Directions: Needed from the data below: every line from the one with "and the currency" up to and including the one with "(cs ++ [cr]), st2)", repeated exactly and with nothing else.

###

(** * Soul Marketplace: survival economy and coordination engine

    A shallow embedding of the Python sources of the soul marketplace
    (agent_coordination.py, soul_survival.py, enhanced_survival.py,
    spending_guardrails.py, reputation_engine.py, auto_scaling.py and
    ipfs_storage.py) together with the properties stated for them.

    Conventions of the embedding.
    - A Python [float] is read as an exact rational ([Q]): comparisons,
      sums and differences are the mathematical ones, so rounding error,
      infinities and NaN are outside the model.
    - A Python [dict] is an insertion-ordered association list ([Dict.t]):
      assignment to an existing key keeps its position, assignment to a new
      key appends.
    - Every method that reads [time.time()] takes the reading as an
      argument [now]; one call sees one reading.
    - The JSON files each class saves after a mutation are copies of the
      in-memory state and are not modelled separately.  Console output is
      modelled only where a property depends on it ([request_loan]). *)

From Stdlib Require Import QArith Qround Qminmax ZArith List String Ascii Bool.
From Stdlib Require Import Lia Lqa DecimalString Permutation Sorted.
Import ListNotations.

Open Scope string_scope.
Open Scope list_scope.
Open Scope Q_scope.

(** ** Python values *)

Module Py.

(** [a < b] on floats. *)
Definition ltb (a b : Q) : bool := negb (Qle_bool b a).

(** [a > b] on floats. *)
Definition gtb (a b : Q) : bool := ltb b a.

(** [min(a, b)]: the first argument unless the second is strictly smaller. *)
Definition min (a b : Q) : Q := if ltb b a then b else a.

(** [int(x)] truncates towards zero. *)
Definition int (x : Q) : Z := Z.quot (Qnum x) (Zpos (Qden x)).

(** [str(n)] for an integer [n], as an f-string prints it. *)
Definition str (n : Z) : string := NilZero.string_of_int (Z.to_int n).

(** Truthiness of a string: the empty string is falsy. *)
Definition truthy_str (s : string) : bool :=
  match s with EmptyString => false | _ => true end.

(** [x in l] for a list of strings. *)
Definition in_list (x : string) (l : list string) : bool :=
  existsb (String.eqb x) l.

###

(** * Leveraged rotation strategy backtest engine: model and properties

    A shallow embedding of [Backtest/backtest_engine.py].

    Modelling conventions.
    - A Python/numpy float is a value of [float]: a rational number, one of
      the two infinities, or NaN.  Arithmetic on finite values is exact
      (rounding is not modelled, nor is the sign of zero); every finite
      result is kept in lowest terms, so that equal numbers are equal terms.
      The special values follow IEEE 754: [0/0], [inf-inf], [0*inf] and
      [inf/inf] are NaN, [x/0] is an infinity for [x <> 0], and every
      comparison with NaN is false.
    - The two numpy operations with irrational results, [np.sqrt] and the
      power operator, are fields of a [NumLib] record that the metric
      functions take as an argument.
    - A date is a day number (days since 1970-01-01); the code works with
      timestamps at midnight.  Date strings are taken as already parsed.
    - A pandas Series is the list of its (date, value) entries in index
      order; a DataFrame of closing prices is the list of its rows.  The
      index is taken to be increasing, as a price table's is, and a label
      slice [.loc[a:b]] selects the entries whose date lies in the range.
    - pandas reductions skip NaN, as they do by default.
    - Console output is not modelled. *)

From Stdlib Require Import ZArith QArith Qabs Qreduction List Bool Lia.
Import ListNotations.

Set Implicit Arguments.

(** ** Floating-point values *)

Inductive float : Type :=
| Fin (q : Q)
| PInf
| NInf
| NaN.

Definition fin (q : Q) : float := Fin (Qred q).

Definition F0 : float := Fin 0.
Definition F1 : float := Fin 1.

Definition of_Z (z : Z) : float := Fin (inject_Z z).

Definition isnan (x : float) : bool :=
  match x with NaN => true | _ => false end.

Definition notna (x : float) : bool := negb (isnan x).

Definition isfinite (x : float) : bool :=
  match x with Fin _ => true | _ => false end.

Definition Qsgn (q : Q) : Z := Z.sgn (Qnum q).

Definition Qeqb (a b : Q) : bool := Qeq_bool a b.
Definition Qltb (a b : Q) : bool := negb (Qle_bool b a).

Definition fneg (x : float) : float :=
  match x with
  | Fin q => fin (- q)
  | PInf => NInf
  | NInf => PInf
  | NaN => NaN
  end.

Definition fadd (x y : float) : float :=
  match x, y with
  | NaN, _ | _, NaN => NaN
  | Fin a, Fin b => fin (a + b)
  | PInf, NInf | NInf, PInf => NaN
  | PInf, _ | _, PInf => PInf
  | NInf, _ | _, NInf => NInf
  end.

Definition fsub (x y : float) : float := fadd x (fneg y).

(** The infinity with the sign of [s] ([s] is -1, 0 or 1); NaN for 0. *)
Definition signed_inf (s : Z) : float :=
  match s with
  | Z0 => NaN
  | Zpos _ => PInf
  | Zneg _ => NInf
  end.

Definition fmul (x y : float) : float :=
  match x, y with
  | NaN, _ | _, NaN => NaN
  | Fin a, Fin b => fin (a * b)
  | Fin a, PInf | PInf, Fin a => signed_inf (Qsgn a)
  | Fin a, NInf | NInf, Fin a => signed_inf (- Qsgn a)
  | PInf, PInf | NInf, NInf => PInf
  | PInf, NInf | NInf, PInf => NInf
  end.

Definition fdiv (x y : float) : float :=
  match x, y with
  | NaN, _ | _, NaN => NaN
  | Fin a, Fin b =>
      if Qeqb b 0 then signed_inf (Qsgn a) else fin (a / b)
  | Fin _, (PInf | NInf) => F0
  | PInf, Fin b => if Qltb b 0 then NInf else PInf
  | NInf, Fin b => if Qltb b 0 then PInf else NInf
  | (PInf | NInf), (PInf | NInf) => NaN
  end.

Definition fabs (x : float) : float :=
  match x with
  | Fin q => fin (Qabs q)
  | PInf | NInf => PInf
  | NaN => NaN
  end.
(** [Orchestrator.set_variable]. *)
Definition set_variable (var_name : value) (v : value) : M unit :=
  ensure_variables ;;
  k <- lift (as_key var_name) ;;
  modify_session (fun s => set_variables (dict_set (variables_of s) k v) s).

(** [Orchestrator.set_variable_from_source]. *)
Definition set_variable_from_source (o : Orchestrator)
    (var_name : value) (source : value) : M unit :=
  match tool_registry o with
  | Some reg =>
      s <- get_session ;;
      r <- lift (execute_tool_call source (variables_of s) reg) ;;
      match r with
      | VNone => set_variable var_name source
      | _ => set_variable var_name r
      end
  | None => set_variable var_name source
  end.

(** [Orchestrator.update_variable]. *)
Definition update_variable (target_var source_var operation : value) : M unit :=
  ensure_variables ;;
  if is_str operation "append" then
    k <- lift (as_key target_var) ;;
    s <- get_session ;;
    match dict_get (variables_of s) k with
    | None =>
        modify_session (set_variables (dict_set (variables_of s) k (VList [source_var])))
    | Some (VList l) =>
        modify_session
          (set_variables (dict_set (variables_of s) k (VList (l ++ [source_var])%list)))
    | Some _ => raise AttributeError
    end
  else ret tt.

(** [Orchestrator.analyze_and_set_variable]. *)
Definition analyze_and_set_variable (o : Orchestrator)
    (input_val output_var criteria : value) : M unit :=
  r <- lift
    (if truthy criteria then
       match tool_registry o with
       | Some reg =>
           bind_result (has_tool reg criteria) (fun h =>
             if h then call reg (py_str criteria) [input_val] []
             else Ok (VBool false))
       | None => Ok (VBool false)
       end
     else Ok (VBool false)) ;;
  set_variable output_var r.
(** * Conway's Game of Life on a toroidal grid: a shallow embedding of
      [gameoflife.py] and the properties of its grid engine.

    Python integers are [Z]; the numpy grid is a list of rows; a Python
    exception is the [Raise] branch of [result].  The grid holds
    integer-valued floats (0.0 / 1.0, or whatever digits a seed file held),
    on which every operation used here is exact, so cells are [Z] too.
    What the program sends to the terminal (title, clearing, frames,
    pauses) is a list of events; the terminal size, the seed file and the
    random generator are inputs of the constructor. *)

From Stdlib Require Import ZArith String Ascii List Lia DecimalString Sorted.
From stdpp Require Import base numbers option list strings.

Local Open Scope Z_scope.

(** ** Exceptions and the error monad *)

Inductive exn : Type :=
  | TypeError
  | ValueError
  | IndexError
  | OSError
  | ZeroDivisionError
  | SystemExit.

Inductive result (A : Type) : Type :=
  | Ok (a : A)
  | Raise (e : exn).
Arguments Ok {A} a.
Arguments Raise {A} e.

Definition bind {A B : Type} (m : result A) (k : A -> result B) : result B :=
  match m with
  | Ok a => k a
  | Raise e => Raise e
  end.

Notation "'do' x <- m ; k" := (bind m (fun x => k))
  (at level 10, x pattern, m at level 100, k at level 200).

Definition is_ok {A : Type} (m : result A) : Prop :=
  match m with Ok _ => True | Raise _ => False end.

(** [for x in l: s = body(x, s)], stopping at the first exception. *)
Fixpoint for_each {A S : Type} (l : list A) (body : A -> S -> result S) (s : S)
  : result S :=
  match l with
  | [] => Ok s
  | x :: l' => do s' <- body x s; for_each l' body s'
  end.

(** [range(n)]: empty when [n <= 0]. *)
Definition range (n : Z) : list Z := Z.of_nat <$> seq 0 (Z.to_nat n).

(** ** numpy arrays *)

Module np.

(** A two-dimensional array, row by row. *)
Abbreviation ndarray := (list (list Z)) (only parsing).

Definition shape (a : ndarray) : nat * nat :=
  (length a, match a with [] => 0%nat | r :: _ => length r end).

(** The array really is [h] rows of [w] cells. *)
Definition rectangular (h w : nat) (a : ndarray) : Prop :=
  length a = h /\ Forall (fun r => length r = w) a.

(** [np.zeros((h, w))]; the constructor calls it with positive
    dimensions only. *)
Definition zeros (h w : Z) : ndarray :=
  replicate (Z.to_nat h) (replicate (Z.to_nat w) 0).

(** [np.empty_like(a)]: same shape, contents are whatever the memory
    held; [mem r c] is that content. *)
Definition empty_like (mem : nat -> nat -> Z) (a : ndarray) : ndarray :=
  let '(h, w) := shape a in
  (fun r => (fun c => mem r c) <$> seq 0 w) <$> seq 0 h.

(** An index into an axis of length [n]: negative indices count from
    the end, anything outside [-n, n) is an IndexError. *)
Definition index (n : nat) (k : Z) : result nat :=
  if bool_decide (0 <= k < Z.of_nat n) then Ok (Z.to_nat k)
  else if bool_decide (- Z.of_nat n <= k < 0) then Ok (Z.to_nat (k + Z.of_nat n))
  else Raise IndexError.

###

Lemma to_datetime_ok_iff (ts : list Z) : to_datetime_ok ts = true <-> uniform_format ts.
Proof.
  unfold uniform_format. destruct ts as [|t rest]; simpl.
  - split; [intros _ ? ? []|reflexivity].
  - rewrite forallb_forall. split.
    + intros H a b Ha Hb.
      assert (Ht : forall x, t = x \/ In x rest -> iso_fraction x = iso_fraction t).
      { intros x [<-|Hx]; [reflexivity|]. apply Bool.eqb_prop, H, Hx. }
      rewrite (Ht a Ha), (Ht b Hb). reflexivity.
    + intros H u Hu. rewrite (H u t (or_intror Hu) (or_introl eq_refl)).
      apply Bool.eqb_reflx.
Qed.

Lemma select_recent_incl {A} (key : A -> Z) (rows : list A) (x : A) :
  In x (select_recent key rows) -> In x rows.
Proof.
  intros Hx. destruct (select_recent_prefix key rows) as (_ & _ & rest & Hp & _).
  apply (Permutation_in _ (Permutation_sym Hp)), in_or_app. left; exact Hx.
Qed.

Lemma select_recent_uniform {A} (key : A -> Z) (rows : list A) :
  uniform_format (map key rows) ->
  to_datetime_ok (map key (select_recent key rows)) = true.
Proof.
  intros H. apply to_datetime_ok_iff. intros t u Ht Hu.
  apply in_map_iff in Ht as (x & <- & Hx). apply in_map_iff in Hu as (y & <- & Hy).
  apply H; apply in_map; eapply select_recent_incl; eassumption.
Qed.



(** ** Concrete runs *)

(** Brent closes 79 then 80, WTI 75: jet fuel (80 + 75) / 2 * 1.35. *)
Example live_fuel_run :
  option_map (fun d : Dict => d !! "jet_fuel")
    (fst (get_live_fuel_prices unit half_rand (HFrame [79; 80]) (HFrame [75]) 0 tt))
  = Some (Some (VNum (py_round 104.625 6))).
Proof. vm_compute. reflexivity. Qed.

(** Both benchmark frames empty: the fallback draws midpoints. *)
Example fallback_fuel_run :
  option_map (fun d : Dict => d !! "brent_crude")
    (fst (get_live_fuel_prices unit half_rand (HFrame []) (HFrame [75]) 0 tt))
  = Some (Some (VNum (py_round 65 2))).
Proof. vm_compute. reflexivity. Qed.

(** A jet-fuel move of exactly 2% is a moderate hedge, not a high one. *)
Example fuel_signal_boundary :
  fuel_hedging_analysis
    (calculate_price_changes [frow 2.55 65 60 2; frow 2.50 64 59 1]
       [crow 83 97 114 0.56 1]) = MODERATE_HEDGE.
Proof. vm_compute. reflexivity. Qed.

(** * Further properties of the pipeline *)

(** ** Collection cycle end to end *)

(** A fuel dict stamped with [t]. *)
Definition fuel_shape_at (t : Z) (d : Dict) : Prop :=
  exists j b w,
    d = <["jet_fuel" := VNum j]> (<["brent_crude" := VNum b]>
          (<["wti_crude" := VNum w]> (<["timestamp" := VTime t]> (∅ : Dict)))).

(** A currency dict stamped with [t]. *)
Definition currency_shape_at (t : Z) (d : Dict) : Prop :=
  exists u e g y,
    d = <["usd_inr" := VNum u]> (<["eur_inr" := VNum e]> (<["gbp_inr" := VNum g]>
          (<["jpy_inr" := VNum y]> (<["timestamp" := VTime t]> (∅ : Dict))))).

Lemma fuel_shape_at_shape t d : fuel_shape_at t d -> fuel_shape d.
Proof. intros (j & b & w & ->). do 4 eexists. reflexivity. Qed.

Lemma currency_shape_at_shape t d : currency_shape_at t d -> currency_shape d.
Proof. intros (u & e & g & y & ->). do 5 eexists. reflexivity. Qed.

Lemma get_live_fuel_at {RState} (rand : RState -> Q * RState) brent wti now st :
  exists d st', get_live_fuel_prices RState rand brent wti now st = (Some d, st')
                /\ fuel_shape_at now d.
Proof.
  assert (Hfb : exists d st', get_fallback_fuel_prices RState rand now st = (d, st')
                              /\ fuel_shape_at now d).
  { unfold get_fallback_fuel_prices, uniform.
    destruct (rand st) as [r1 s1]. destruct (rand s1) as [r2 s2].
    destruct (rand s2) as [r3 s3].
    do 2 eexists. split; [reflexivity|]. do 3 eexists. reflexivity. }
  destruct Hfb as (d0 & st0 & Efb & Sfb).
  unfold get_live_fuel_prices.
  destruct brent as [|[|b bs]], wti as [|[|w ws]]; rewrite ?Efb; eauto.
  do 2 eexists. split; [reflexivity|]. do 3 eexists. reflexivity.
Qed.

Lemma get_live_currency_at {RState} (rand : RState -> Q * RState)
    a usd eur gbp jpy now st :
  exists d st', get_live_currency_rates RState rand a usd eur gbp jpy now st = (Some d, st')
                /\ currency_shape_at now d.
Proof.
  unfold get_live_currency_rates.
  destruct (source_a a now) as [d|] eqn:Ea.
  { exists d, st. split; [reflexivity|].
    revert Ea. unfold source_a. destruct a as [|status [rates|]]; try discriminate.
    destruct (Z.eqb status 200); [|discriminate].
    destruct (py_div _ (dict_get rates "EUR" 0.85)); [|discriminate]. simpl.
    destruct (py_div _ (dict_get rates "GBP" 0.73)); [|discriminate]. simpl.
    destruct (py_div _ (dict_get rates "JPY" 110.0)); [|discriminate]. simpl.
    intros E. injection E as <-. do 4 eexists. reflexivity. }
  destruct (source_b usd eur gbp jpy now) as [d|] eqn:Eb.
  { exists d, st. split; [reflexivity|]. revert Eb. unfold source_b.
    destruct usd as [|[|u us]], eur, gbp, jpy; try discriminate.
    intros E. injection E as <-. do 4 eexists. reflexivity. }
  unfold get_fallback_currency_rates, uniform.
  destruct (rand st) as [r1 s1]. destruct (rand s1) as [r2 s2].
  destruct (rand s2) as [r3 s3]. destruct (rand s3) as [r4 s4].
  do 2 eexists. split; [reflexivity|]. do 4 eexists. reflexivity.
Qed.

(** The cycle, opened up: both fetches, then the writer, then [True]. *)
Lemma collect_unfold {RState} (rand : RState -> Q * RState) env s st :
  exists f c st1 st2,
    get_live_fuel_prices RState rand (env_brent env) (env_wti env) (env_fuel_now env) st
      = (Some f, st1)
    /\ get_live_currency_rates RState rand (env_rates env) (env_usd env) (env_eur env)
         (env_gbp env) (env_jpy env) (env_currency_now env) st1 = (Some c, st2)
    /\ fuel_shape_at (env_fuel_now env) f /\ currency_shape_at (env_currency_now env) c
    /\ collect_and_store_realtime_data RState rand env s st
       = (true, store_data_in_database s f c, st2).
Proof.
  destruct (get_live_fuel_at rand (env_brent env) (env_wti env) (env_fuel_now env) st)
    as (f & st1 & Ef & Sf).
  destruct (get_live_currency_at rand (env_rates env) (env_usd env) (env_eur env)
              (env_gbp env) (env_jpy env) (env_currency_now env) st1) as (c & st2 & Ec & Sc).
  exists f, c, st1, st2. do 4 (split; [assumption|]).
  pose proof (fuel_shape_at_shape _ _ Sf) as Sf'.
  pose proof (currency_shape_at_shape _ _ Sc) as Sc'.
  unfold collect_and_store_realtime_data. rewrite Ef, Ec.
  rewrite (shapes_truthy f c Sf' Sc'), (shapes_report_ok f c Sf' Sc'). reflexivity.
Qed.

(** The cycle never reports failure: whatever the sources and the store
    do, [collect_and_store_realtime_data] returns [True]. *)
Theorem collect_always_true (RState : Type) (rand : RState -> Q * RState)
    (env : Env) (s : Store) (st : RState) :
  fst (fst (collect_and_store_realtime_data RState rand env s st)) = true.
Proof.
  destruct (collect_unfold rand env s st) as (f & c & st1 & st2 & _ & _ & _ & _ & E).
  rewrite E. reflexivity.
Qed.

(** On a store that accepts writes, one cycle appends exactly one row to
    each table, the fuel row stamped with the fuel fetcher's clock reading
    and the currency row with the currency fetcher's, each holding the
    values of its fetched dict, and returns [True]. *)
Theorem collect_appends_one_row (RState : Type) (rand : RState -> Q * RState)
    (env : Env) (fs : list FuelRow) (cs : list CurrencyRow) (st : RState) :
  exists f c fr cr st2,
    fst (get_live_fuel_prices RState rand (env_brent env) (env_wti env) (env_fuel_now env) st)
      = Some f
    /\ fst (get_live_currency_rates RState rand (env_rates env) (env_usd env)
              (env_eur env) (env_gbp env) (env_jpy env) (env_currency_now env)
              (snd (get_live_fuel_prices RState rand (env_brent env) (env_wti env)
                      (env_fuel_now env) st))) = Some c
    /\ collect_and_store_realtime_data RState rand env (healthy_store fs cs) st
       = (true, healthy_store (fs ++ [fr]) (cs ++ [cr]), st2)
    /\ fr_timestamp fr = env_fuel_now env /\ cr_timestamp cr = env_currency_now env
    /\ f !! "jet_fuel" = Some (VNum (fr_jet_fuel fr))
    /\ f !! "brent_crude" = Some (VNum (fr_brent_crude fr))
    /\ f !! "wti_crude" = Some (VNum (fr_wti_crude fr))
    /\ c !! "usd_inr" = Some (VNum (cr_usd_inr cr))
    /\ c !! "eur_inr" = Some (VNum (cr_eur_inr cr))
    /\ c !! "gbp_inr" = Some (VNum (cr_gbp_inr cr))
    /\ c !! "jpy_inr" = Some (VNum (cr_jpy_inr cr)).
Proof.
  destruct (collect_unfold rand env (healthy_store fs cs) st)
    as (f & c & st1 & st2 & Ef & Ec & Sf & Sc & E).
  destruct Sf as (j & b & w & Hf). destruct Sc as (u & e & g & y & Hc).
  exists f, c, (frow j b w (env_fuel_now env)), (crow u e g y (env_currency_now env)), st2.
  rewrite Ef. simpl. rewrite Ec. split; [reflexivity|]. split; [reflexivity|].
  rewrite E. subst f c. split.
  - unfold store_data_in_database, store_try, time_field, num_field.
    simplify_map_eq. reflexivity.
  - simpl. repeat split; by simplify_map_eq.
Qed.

###

Response:
    and the currency row with the currency fetcher's, each holding the
    values of its fetched dict, and returns [True]. *)
Theorem collect_appends_one_row (RState : Type) (rand : RState -> Q * RState)
    (env : Env) (fs : list FuelRow) (cs : list CurrencyRow) (st : RState) :
  exists f c fr cr st2,
    fst (get_live_fuel_prices RState rand (env_brent env) (env_wti env) (env_fuel_now env) st)
      = Some f
    /\ fst (get_live_currency_rates RState rand (env_rates env) (env_usd env)
              (env_eur env) (env_gbp env) (env_jpy env) (env_currency_now env)
              (snd (get_live_fuel_prices RState rand (env_brent env) (env_wti env)
                      (env_fuel_now env) st))) = Some c
    /\ collect_and_store_realtime_data RState rand env (healthy_store fs cs) st
       = (true, healthy_store (fs ++ [fr]) (cs ++ [cr]), st2)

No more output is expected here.